GallagherMARTIN GALLAGHER (Labour—Hamilton West) Link to this

I would certainly like to take a long call on the Customs and Excise Amendment Bill (No 3), and I know that the Leader of the House would support my doing that, but I am not going to; I am going to be quite concise.

The Foreign Affairs, Defence and Trade Committee consideration of the bill was very interesting. There was a bit of to-ing and fro-ing with regard to the tobacco exemption, and what we have come up with is a compromise, which is, obviously, accepted. There are some serious health problems around tobacco consumption. I acknowledge the point Mr Ardern made that people who push the limit of the exemption for personal consumption over a few years would not be around for long to enjoy it! Dare I say it, that is a point I note.

The bill tightens up a few things. It amends the Customs and Excise Act in relation to appeal and review rights under the statutory forfeiture and seizure regime, ad hoc arrivals and departures, and the illegal manufacture of tobacco—which has been talked about. I thank the select committee and the officials for their work. This legislation is a good step in the right direction and tidies up what have been a few anomalies in the past. Thank you, Mr Assistant Speaker.

GroserTIM GROSER (National) Link to this

I still have not quite got used to the idea of getting up in rapid succession and making essentially the same points. It is an added problem, of course, when one does it under urgency, as there is not even the grace of time to separate the points. Nevertheless, it is part of our duty, and I will discharge it, but in a very brief and expeditious way. The key point is that the Customs and Excise Amendment Bill (No 3) is first-class legislation and a first-class example of cooperation among political parties at the select committee process. Frankly, that is a rare jewel and we should celebrate it. We should celebrate it because if we could adopt the same common-sense and practical approach across other areas of policy, I am sure we would still find room for the political contest to proceed, but I think the country would be better for it.

We have something that involves Draconian powers of the State. They have to be exercised by customs officers on behalf of, I think, 15 agencies. They perform vital functions in keeping our society as safe as they can. But equally there have to be very strong controls over the appeal process, over the rights of citizens to challenge the forfeiture of goods, and so on and so forth. But the point that particularly impressed me about the common-sense approach to lawmaking relates to the personal exemption issue of home-grown tobacco. It is such an important point for lawmakers to bear in mind that our front-line police and our front-line officials in other areas of enforcement will always be very thinly stretched. We know that. We know how much better it is if they focus on the real problem rather than, frankly, wasting their time with minor or technical infringements.
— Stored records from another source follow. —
(** *** The loop of restore_from_checkpoint *)

(** The rescoped names of the checkpoint's variables that are names of
    variables of the shell, in checkpoint order. *)
Lemma matched_cons_in scope (var_names : list string) v l :
  rescope scope v ∈ var_names ->
  filter (.∈ var_names) (rescope scope <$> v :: l)
  = rescope scope v :: filter (.∈ var_names) (rescope scope <$> l).
Proof. intros H. rewrite fmap_cons. by rewrite filter_cons_True. Qed.

Lemma matched_cons_out scope (var_names : list string) v l :
  rescope scope v ∉ var_names ->
  filter (.∈ var_names) (rescope scope <$> v :: l)
  = filter (.∈ var_names) (rescope scope <$> l).
Proof. intros H. rewrite fmap_cons. by rewrite filter_cons_False. Qed.

Lemma restore_step_in scope var_names v st :
  rescope scope v ∈ var_names ->
  restore_step scope var_names v st
  = if bool_decide (rescope scope v ∈ var_names_left st)
    then match index_of (rescope scope v) var_names with
         | Some i =>
             Ok (RestoreState (<[v := i]> (restore_map st))
                              (var_names_left st ∖ {[rescope scope v]})
                              (unrestored st))
         | None => Ok st
         end
    else Raise (KeyError (rescope scope v)).
Proof.
  intros Hin. unfold restore_step.
  destruct (index_of_elem _ _ Hin) as (i & ->). done.
Qed.

Lemma restore_step_out scope var_names v st :
  rescope scope v ∉ var_names ->
  exists un, restore_step scope var_names v st
             = Ok (RestoreState (restore_map st) (var_names_left st) un).
Proof.
  intros Hout. unfold restore_step.
  apply index_of_None in Hout. rewrite Hout.
  destruct (not_required v); [|eauto]. destruct st. eauto.
Qed.

(** The loop goes through exactly when the checkpoint's variables that
    match do so one to one and are still awaited. *)
Lemma restore_loop_Ok_iff scope var_names l st :
  (exists st', restore_loop scope var_names l st = Ok st')
  <-> (NoDup (filter (.∈ var_names) (rescope scope <$> l))
       /\ forall n, n ∈ filter (.∈ var_names) (rescope scope <$> l) ->
                    n ∈ var_names_left st).
Proof.
  revert st. induction l as [|v l IH]; intros st.
  - simpl. split; [intros _|eauto]. split; [constructor|].
    intros n Hn. by apply elem_of_nil in Hn.
  - cbn [restore_loop].
    destruct (decide (rescope scope v ∈ var_names)) as [Hin|Hout].
    + rewrite matched_cons_in by done. rewrite restore_step_in by done.
      destruct (index_of_elem _ _ Hin) as (i & Hi). rewrite Hi.
      case_bool_decide as Hleft; cbn [rbind].
      * rewrite IH. cbn [var_names_left]. rewrite NoDup_cons. split.
        -- intros [Hnd Hsub]. split.
           ++ split; [|done]. intros Hm. apply Hsub in Hm.
              apply elem_of_difference in Hm as [_ Hm]. apply Hm.
              by apply elem_of_singleton.
           ++ intros n Hn. apply elem_of_cons in Hn as [->|Hn]; [done|].
              apply Hsub in Hn. by apply elem_of_difference in Hn as [? _].
        -- intros [[Hnin Hnd] Hsub]. split; [done|]. intros n Hn.
           apply elem_of_difference. split; [apply Hsub; by right|].
           intros ->%elem_of_singleton. done.
      * split; [by intros [st' ?]|]. intros [_ Hsub].
        destruct Hleft. apply Hsub. by left.
    + rewrite matched_cons_out by done.
      destruct (restore_step_out scope var_names v st Hout) as (un & ->).
      cbn [rbind]. by rewrite IH.
Qed.
(** * Mission Monitor: the local state engine of [script.js]

    A shallow embedding of the storage manager, the account manager, the
    badge manager, the reminder scheduler and the handlers of the task
    manager of [script.js], and the properties of the specification
    settled against them.

    Conventions of the embedding.
    - A JavaScript string is a [string], the list of its code units, each
      below 256; [===] on strings, and on values that are a string or
      [null], is [bool_decide] of Leibniz equality.
    - An instant is the number of milliseconds since the epoch, a [Z]
      ([Date.prototype.getTime]); an invalid date ([NaN]) is [None].
    - The host's time zone is a parameter, a [Calendar.Host]: [setDate],
      [getHours], [getDay] and [setHours] work on local time, which the
      host places at its offset from UTC, and [toISOString] prints UTC.
    - Every method that reads the clock takes the instant [now] it reads,
      and a handler of the page one instant for each call it makes;
      [Math.random] is read through the digits it contributes to an id,
      and the answer to [confirm] is an argument.
    - [localStorage] may refuse a write (the quota): the storage carries
      a flag for it, and [setItem] throws when it is set.
    - DOM rendering, charts and console output are left out. *)

From Stdlib Require Import ZArith List String Ascii Bool Lia.
From stdpp Require Import base option list strings gmap.

Local Open Scope Z_scope.

(** ** JavaScript primitives *)

Module Js.

(** [Number.prototype.toString(radix)] on an integer. *)
Definition digitChar (d : Z) : ascii :=
  if d <? 10 then ascii_of_nat (Z.to_nat (48 + d))
  else ascii_of_nat (Z.to_nat (87 + d)).

Fixpoint radixDigits (fuel : nat) (radix n : Z) (acc : string) : string :=
  match fuel with
  | O => acc
  | S fuel' =>
      let acc' := String (digitChar (n mod radix)) acc in
      if n / radix =? 0 then acc' else radixDigits fuel' radix (n / radix) acc'
  end.

Definition toStringRadix (radix n : Z) : string :=
  let body := radixDigits (S (Z.to_nat (Z.log2 (Z.abs n)))) radix (Z.abs n) "" in
  if n <? 0 then String "-" body else body.

(** A number written with exactly [width] decimal digits. *)
Fixpoint padDigits (width : nat) (n : Z) (acc : string) : string :=
  match width with
  | O => acc
  | S w => padDigits w (n / 10) (String (digitChar (n mod 10)) acc)
  end.

Definition pad (width : nat) (n : Z) : string := padDigits width n "".

(** [ToInt32]: what [<<] and [&] make of their operands. *)
Definition toInt32 (z : Z) : Z := (z + 2 ^ 31) mod 2 ^ 32 - 2 ^ 31.

(** [s.charCodeAt(i)] for each [i], in order. *)
Fixpoint charCodes (s : string) : list Z :=
  match s with
  | EmptyString => []
  | String c rest => Z.of_nat (nat_of_ascii c) :: charCodes rest
  end.

(** [s.split('T')[0]]. *)
Fixpoint beforeT (s : string) : string :=
  match s with
  | EmptyString => EmptyString
  | String c rest => if Ascii.eqb c "T" then EmptyString else String c (beforeT rest)
  end.

(** The names every object made by [JSON.parse] inherits from
    [Object.prototype]: [obj[name]] is truthy for them whether or not
    the object has the property itself. *)
Definition inheritedNames : list string :=
  [ "constructor"; "__proto__"; "hasOwnProperty"; "isPrototypeOf";
    "propertyIsEnumerable"; "toLocaleString"; "toString"; "valueOf";
    "__defineGetter__"; "__defineSetter__"; "__lookupGetter__";
    "__lookupSetter__" ]%string.

(** [s.trim()]: the white space of the code units below 256 is taken
    off both ends. *)
Definition isWhiteSpace (c : ascii) : bool :=
  let n := nat_of_ascii c in
  ((9 <=? n) && (n <=? 13) || (n =? 32) || (n =? 160))%nat.

Fixpoint trimStart (s : string) : string :=
  match s with
  | EmptyString => EmptyString
  | String c rest => if isWhiteSpace c then trimStart rest else s
  end.

Fixpoint trimEnd (s : string) : string :=
  match s with
  | EmptyString => EmptyString
  | String c rest =>
      match trimEnd rest with
      | EmptyString => if isWhiteSpace c then EmptyString else String c EmptyString
      | rest' => String c rest'
      end
  end.

Definition trim (s : string) : string := trimEnd (trimStart s).

End Js.

(** ** Calendar arithmetic of [Date] *)

Module Calendar.

Definition msPerMinute : Z := 60 * 1000.
Definition msPerHour : Z := 60 * msPerMinute.
Definition msPerDay : Z := 24 * msPerHour.

(** Day number since the epoch to (year, month, day) of the proleptic
    Gregorian calendar. *)
Definition civilFromDays (days : Z) : Z * Z * Z :=
  let z := days + 719468 in
  let era := z / 146097 in
  let doe := z - era * 146097 in
  let yoe := (doe - doe / 1460 + doe / 36524 - doe / 146096) / 365 in
  let doy := doe - (365 * yoe + yoe / 4 - yoe / 100) in
  let mp := (5 * doy + 2) / 153 in
  let d := doy - (153 * mp + 2) / 5 + 1 in
  let m := if mp <? 10 then mp + 3 else mp - 9 in
  let y := yoe + era * 400 in
  (if m <=? 2 then y + 1 else y, m, d).

Definition daysFromCivil (y m d : Z) : Z :=
  let y' := if m <=? 2 then y - 1 else y in
  let era := y' / 400 in
  let yoe := y' - era * 400 in
  let doy := (153 * (if 2 <? m then m - 3 else m + 9) + 2) / 5 + d - 1 in
  let doe := yoe * 365 + yoe / 4 - yoe / 100 + doy in
  era * 146097 + doe - 719468.

Definition yearText (y : Z) : string :=
  if (0 <=? y) && (y <=? 9999) then Js.pad 4 y
  else String (if y <? 0 then "-"%char else "+"%char) (Js.pad 6 (Z.abs y)).

(** [new Date(t).toISOString()]. *)
Definition toISOString (t : Z) : string :=
  let '(y, m, d) := civilFromDays (t / msPerDay) in
  let ms := t mod msPerDay in
  (yearText y +:+ "-" +:+ Js.pad 2 m +:+ "-" +:+ Js.pad 2 d +:+ "T"
     +:+ Js.pad 2 (ms / msPerHour) +:+ ":" +:+ Js.pad 2 (ms / msPerMinute mod 60)
     +:+ ":" +:+ Js.pad 2 (ms / 1000 mod 60) +:+ "." +:+ Js.pad 3 (ms mod 1000)
     +:+ "Z")%string.

(** [new Date(t).toISOString().split('T')[0]]: the calendar day of [t]. *)
Definition isoDate (t : Z) : string := Js.beforeT (toISOString t).

(** The date part of [toISOString] for the day number [day]. *)
Definition dateText (day : Z) : string :=
  let '(y, m, d) := civilFromDays day in
  (yearText y +:+ "-" +:+ Js.pad 2 m +:+ "-" +:+ Js.pad 2 d)%string.

(** The time zone of the host: [localTZA host t true] is the offset of
    local time from UTC, in milliseconds, that holds at the instant [t],
    and [localTZA host t false] the offset by which the host reads the
    local time value [t] (the [LocalTZA] of ECMAScript).  The two differ
    around a change of the clock. *)
Record Host := mkHost {
  localTZA : Z -> bool -> Z
}.

(** [LocalTime(t)] and [UTC(t)]. *)
Definition localTime (host : Host) (t : Z) : Z := t + localTZA host t true.
Definition utc (host : Host) (t : Z) : Z := t - localTZA host t false.

(** [getHours()] and [getDay()] of the instant [t]. *)
Definition getHours (host : Host) (t : Z) : Z := localTime host t mod msPerDay / msPerHour.
Definition getDay (host : Host) (t : Z) : Z := (localTime host t / msPerDay + 4) mod 7.

(** [d.setHours(0, 0, 0, 0)]: local midnight of the local day of [t]. *)
Definition startOfDay (host : Host) (t : Z) : Z :=
  utc host (localTime host t / msPerDay * msPerDay).

(** [d.setDate(d.getDate() - i)]: the same local time of day on the
    local day [i] days before. *)
Definition daysBefore (host : Host) (t : Z) (i : Z) : Z :=
  utc host (localTime host t - i * msPerDay).

(** A host on UTC, one at a fixed offset, and the property of a host
    that its clock is never changed. *)
Definition utcHost : Host := {| localTZA := fun _ _ => 0 |}.

Definition hostAt (offset : Z) : Host := {| localTZA := fun _ _ => offset |}.

Definition fixedOffset (host : Host) : Prop :=
  exists offset, forall t isUTC, localTZA host t isUTC = offset.

(** The offset by which the host reads the local time [i] days before
    (after, for a negative [i]) the local time of [now] is the offset
    that holds at [now]: no change of the clock lies between the two. *)
Definition sameOffset (host : Host) (now : Z) (i : Z) : Prop :=
  localTZA host (localTime host now - i * msPerDay) false = localTZA host now true.

(** A [Date] parser of a host on UTC, for some of the texts it reads:
    [YYYY-MM-DD] (midnight), and that date followed by [THH:MM],
    [THH:MM:SS] or [THH:MM:SS.sss], with or without a final [Z].  Other
    texts, among them some that a host reads, are invalid dates here.
    It stands for the parser of [utcHost] in the examples, on texts of
    these forms only; a text that is a date alone is read as its UTC
    midnight by every host. *)
Definition digitValue (c : ascii) : option Z :=
  let n := Z.of_nat (nat_of_ascii c) in
  if (48 <=? n) && (n <=? 57) then Some (n - 48) else None.

Fixpoint readDigits (count : nat) (s : string) (acc : Z) : option (Z * string) :=
  match count, s with
  | O, _ => Some (acc, s)
  | S count', String c rest =>
      match digitValue c with
      | Some d => readDigits count' rest (acc * 10 + d)
      | None => None
      end
  | S _, EmptyString => None
  end.

Definition expect (c : ascii) (s : string) : option string :=
  match s with
  | String c' rest => if Ascii.eqb c' c then Some rest else None
  | EmptyString => None
  end.

Definition isLeap (y : Z) : bool :=
  ((y mod 4 =? 0) && negb (y mod 100 =? 0)) || (y mod 400 =? 0).

Definition daysInMonth (y m : Z) : Z :=
  if m =? 2 then (if isLeap y then 29 else 28)
  else if (m =? 4) || (m =? 6) || (m =? 9) || (m =? 11) then 30
  else 31.

Definition readDate (s : string) : option (Z * string) :=
  match readDigits 4 s 0 with
  | Some (y, s1) =>
      match expect "-" s1 with
      | Some s2 =>
          match readDigits 2 s2 0 with
          | Some (m, s3) =>
              match expect "-" s3 with
              | Some s4 =>
                  match readDigits 2 s4 0 with
                  | Some (d, s5) =>
                      if (1 <=? m) && (m <=? 12) && (1 <=? d) && (d <=? daysInMonth y m)
                      then Some (daysFromCivil y m d * msPerDay, s5)
                      else None
                  | None => None
                  end
              | None => None
              end
          | None => None
          end
      | None => None
      end
  | None => None
  end.

Definition readSeconds (s : string) : option (Z * string) :=
  match s with
  | String ":" s1 =>
      match readDigits 2 s1 0 with
      | Some (sec, String "." s2) =>
          match readDigits 3 s2 0 with
          | Some (ms, s3) => if sec <=? 59 then Some (sec * 1000 + ms, s3) else None
          | None => None
          end
      | Some (sec, s2) => if sec <=? 59 then Some (sec * 1000, s2) else None
      | None => None
      end
  | _ => Some (0, s)
  end.

Definition readTime (s : string) : option (Z * string) :=
  match readDigits 2 s 0 with
  | Some (h, s1) =>
      match expect ":" s1 with
      | Some s2 =>
          match readDigits 2 s2 0 with
          | Some (m, s3) =>
              match readSeconds s3 with
              | Some (ms, s4) =>
                  if (h <=? 23) && (m <=? 59)
                  then Some (h * msPerHour + m * msPerMinute + ms, s4)
                  else None
              | None => None
              end
          | None => None
          end
      | None => None
      end
  | None => None
  end.

Definition parseISO (s : string) : option Z :=
  match readDate s with
  | Some (day, EmptyString) => Some day
  | Some (day, String "T" s1) =>
      match readTime s1 with
      | Some (time, EmptyString) => Some (day + time)
      | Some (time, String "Z" EmptyString) => Some (day + time)
      | _ => None
      end
  | _ => None
  end.

End Calendar.

(** ** The persisted document *)

(** A user record of [data.users]. *)
Record User := mkUser {
  username : string;
  displayName : string;
  passwordHash : string;
  userCreatedAt : string
}.

(** A task of [data.tasks].  [userId] is [data.currentUser] at creation,
    [null] when nobody was logged in; [completedAt] is absent until the
    task is completed. *)
Record Task := mkTask {
  id : string;
  userId : option string;
  title : string;
  description : string;
  priority : string;
  date : string;
  startTime : string;
  endTime : string;
  createdAt : string;
  completed : bool;
  completedAt : option string
}.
There was a huge debate on the 15 kilogram limit. My recollection was that the difference of view between Labour and National was actually not so much over the limit, as such, but simply over whether it should be enshrined in legislation or left open to the officials to change the regulations. As members know, National has a view that that is generally the wrong approach. We like Parliament to set clear laws and stick to them, and if they have to be changed they should come back through the parliamentary process. I do not believe that there was a fundamental difference between the two parties on the underlying philosophy of setting the limit relatively high—at 15 kilograms, which is the same as Canada—precisely to ensure that the thin blue line is actually focused on the real problem. The real problem here, because of the literally millions of dollars that one can make from selling illegal cigarettes on which excise tax has not been paid, is the link to organised crime, and in other countries—I am unaware of this being an issue in New Zealand—the link to terrorism.

So there are big issues behind this legislation. It is a nice simple law and there are nice procedures for the chief executive to move expeditiously without needing to consult a dozen different departments, and somebody like me, who has been in the system, knows how much this consultation costs. Everyone says yes to consultation without thinking about the costs of consultation. When one often needs officials to act on their hunches, on their instincts, and sometimes, of course, on intelligence that will never be all that accurate—it is never all that clear, I am sure, to some of our people on the front line just how solid the intelligence is that they are operating on—one has to give them wide powers to move brutally and quickly to deal with the problem. Yes, there will be mistakes. We have a procedure in place giving responsibility to the chief executive of the Customs Service, and no doubt he or she will use delegated powers to handle that responsibility in a sensible and pragmatic way to look at the overall facts when there are mistakes or the public thinks it has been badly treated. It is good legislation, and the House should be very pleased to see it pass into law.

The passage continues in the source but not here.